First, make sure that you have created a kerberos principal ldap/FQDN or ldap/FQDN@REALM. If you do not specify the @REALM part, it will use the default value from your krb5.conf (which must be the same on all clients and servers).

kadmin -q "add_principal -randkey  ldap/FQDN@REALM"

or

kadmin -q "add_principal -randkey  ldap/FQDN"

Then, export that key to a keytab file. If you've deployed other services which also authenticate users using Kerberos on the same system, it's recommended that you give each one its own keytab file.

kadmin -q "ktadd -k  /etc/dirsrv/ds.keytab ldap/FQDN" # or ldap/FQDN@REALM

The keytab file needs to be readable by the account under which the directory server runs (i.e dirsrv):

chown dirsrv:dirsrv /etc/dirsrv/ds.keytab
chmod 600 /etc/dirsrv/ds.keytab

Next, set the KRB5_KTNAME environment variable, so your Directory Server can find the keytab file. For FDS 1.1 and later, edit the file

/etc/sysconfig/dirsrv

and add the line below, replacing INSTANCE appropriately:

KRB5_KTNAME=/etc/dirsrv/ds.keytab ; export KRB5_KTNAME

For FDS 1.0 and earlier, you can edit the start-slapd shell script in /etc/init.d/dirsrv and set KRB5_KTNAME in there:

export KRB5_KTNAME=path_to_service_keytab

Maps

The directory server already has some default SASL/GSSAPI maps as described in http://www.redhat.com/docs/manuals/dir-server/8.1/admin/SASL.html So you might not have to do anything to get identity mapping working.

However, if you want/need to do your own mapping, see below.

Let's assume your entry in the DS has the DN "dn: uid=uid,o=realm.edu", and assume your Kerberos realm is REALM.EDU. Then, the map would be something like this (as seen in "Chapter 12. Managing SASL" in the Administrator's Guide) https://www.redhat.com/docs/manuals/dir-server/ag/8.0/SASL.html:

dn: cn=mapname,cn=mapping,cn=sasl,cn=config
objectclass: top
objectclass: nsSaslMapping
cn: mapname
nsSaslMapRegexString: \(.*\)@\(.*\)
nsSaslMapBaseDNTemplate: uid=\1,o=\2
nsSaslMapFilterTemplate: (objectclass=inetOrgPerson)

This assumes the Kerberos principal name being sent to the DS is in the form "username@REALM". If this is not the case, and the realm is not being sent, you may have to use something like the following:

nsSaslMapRegexString: \(.*\)
nsSaslMapBaseDNTemplate: uid=\1,dc=myorg,dc=tld

where myorg and tld correspond to your domain and top level domain.

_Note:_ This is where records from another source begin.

(** A whole line that arrives in an empty buffer. *)
Lemma receive_line (l : list ascii) (rx : receiver) (m : master) :
  Forall (fun ch => ch <> LF) l ->
  (length l <= 79)%nat -> pos rx = 0%nat -> length (line m) = 80%nat ->
  receive atof clock (l ++ [LF]) rx m =
    let buf := l ++ NUL :: drop (S (length l)) (line m) in
    let r := parse atof buf (mod_st m) in
    let t := transmit clock (wrap16 (fst r))
               (Build_receiver (length l) (sent rx))
               (with_mod_st (snd r) (with_line buf m)) in
    (Build_receiver 0 (sent (fst t)), snd t).
Proof.
  intros Hl Hk H0 Hn.
  rewrite receive_app, (receive_plain l rx m)
    by first [assumption | rewrite H0; cbn; lia].
  rewrite H0, take_0. cbn [app Nat.add fst snd].
  unfold receive. cbn [fold_left fst snd].
  unfold receive_byte. cbv zeta. cbn [pos sent].
  replace (Ascii.eqb LF LF) with true by reflexivity.
  rewrite orb_true_r.
  assert (Hb : <[length l := NUL]>
                 (<[length l := LF]> (l ++ drop (length l) (line m)))
               = l ++ NUL :: drop (S (length l)) (line m)).
  { rewrite list_insert_insert_eq.
    rewrite insert_app_r_alt by lia. rewrite Nat.sub_diag.
    f_equal. destruct (drop (length l) (line m)) as [| x rest] eqn:E.
    - apply (f_equal length) in E. rewrite length_drop in E. cbn in E. lia.
    - cbn. f_equal.
      replace (S (length l)) with (length l + 1)%nat by lia.
      rewrite <- drop_drop, E. reflexivity. }
  unfold parse_line.
  replace (line (with_line _ (with_line _ (with_line _ m))))
    with (l ++ NUL :: drop (S (length l)) (line m))
    by (cbn [line with_line]; rewrite Hb; reflexivity).
  replace (mod_st (with_line _ (with_line _ (with_line _ m))))
    with (mod_st m) by reflexivity.
  destruct (parse atof (l ++ NUL :: drop (S (length l)) (line m)) (mod_st m))
    as [module tbl].
  cbn [fst snd].
  replace (with_mod_st tbl (with_line _ (with_line _ (with_line _ m))))
    with (with_mod_st tbl
            (with_line (l ++ NUL :: drop (S (length l)) (line m)) m))
    by (cbn [line with_line with_mod_st mod_display mod_st last_request
             timeout_temp hwc_temp mains_pos mains_neg poll_id serial_out
             ticks]; rewrite Hb; reflexivity).
  destruct (transmit clock (wrap16 module) _ _) as [rx1 m1].
  reflexivity.
Qed.

(** The radio changes a time stamp at most. *)
Lemma transmit_slots (mod_rx : Z) (rx : receiver) (m : master) :
  let t := transmit clock mod_rx rx m in
  line (snd t) = line m /\ length (mod_st (snd t)) = length (mod_st m) /\
  forall (i : nat) (s : module_status),
    mod_st m !! i = Some s ->
    exists s', mod_st (snd t) !! i = Some s' /\ same_telemetry s s'.
Proof.
  intros t. subst t. unfold transmit.
  assert (Hsame : forall s, same_telemetry s s)
    by (intros s; unfold same_telemetry; repeat split).
  assert (Hid : line m = line m /\ length (mod_st m) = length (mod_st m) /\
            forall (i : nat) (s : module_status),
              mod_st m !! i = Some s ->
              exists s', mod_st m !! i = Some s' /\ same_telemetry s s').
  { split; [reflexivity |]. split; [reflexivity |].
    intros i s Hs. exists s. split; [exact Hs | apply Hsame]. }
  destruct (mod_rx <? MODULES); [| exact Hid].
  destruct (mod_st m !! Z.to_nat mod_rx) as [s0 |] eqn:E0; [| exact Hid].
  unfold millis. cbv beta iota zeta.
  destruct (wrap32 (clock (ticks m) - last_tx s0) >? TX_INTERVAL);
    cbn [fst snd]; [| exact Hid].
  proj_simpl. split; [reflexivity |]. split; [apply length_alter |].
  intros i s Hs.
  destruct (decide (i = Z.to_nat mod_rx)) as [-> | Hne].
  - rewrite list_lookup_alter_eq, Hs. cbn.
    eexists. split; [reflexivity |]. unfold same_telemetry. repeat split.
  - rewrite list_lookup_alter_ne by congruence.
    exists s. split; [exact Hs | apply Hsame].
Qed.

End Receive.

(** ** The fields of a line *)

Lemma next_value_field (l rest : list ascii) :
  Forall in_field l -> next_value (l ++ ";"%char :: rest) = Some rest.
Proof.
  induction l as [| ch l IH]; intros Hl.
  - reflexivity.
  - apply Forall_cons in Hl as [[H1 H2] Hl]. cbn [app next_value].
    apply Ascii.eqb_neq in H1. apply Ascii.eqb_neq in H2.
    rewrite H1, H2. apply IH. exact Hl.
Qed.

Lemma strlen_three (x y z : ascii) (t : list ascii) :
  x <> NUL -> y <> NUL -> z <> NUL -> (strlen (x :: y :: z :: t) <? 3) = false.
Proof.
  intros Hx Hy Hz. unfold strlen. cbn [c_str].
  apply Ascii.eqb_neq in Hx. apply Ascii.eqb_neq in Hy.
  apply Ascii.eqb_neq in Hz. rewrite Hx, Hy, Hz. cbn [length].
  apply Z.ltb_ge. lia.
Qed.

Section Fields.

Variable atof : list ascii -> float.

(** An info line with its nine fields. *)
Lemma parse_info_fields (d : ascii) (idt f1 f2 f3 f4 f5 f6 f7 p8 : list ascii)
    (tbl : list module_status) :
  in_field d -> Forall in_field idt ->
  Forall in_field f1 -> Forall in_field f2 -> Forall in_field f3 ->
  Forall in_field f4 -> Forall in_field f5 -> Forall in_field f6 ->
  Forall in_field f7 ->
  let p7 := f7 ++ ";"%char :: p8 in
  let p6 := f6 ++ ";"%char :: p7 in
  let p5 := f5 ++ ";"%char :: p6 in
  let p4 := f4 ++ ";"%char :: p5 in
  let p3 := f3 ++ ";"%char :: p4 in
  let p2 := f2 ++ ";"%char :: p3 in
  let p1 := f1 ++ ";"%char :: p2 in
  let p := (d :: idt) ++ ";"%char :: p1 in
  let module := atoi p in
  0 <= module < MODULES ->
  parse atof ("i"%char :: ";"%char :: p) tbl =
    (module,
     store module (set_fan (atoi p8))
       (store module (set_temp (atof p7))
          (store module (set_c (atof p6))
             (store module (set_w (atof p5))
                (store module (set_a (atof p4))
                   (store module (set_v (atof p3))
                      (store module (set_pwm (atoi p2))
                         (store module (set_state (atoi p1)) tbl)))))))).
Proof.
  intros Hd Hid H1 H2 H3 H4 H5 H6 H7 p7 p6 p5 p4 p3 p2 p1 p module Hm.
  unfold parse. cbv zeta.
  replace (drop 2 ("i"%char :: ";"%char :: p)) with p by reflexivity.
  assert (Hs : (strlen ("i"%char :: ";"%char :: p) <? 3) = false)
    by (apply (strlen_three "i" ";" d (idt ++ ";"%char :: p1));
        [discriminate | discriminate | apply Hd]).
  rewrite Hs.
  replace (hd NUL ("i"%char :: ";"%char :: p)) with "i"%char by reflexivity.
  replace (Ascii.eqb "i" "e") with false by reflexivity.
  replace (Ascii.eqb "i" "i") with true by reflexivity.
  fold module.
  destruct (Z.ltb_spec module 0); [lia |].
  destruct (Z.geb_spec module MODULES); [lia |]. cbn [orb].
  unfold p at 1. rewrite next_value_field by (constructor; assumption).
  unfold p1 at 1. rewrite next_value_field by assumption.
  unfold p2 at 1. rewrite next_value_field by assumption.
  unfold p3 at 1. rewrite next_value_field by assumption.
  unfold p4 at 1. rewrite next_value_field by assumption.
  unfold p5 at 1. rewrite next_value_field by assumption.
  unfold p6 at 1. rewrite next_value_field by assumption.
  unfold p7 at 1. rewrite next_value_field by assumption.
  reflexivity.
Qed.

You can use a regex of the form \([^/]+\)/\(.+\) to map kerberos principals with an instance, like service/fqdn or user/admin. For example if you want to map all services from hostname.domain to the uid=hostname.domain,ou=hosts,dc=domain you can use [^/]+/\(.+\) and a map base of uid=\1,ou=hosts,dc=domain or you might want to map all principals with an admin instance to uid=user,ou=Managers,dc=domain so you'll use \([^/]+\)/admin and a mapbase of uid=\1,ou=Managers,dc=domain.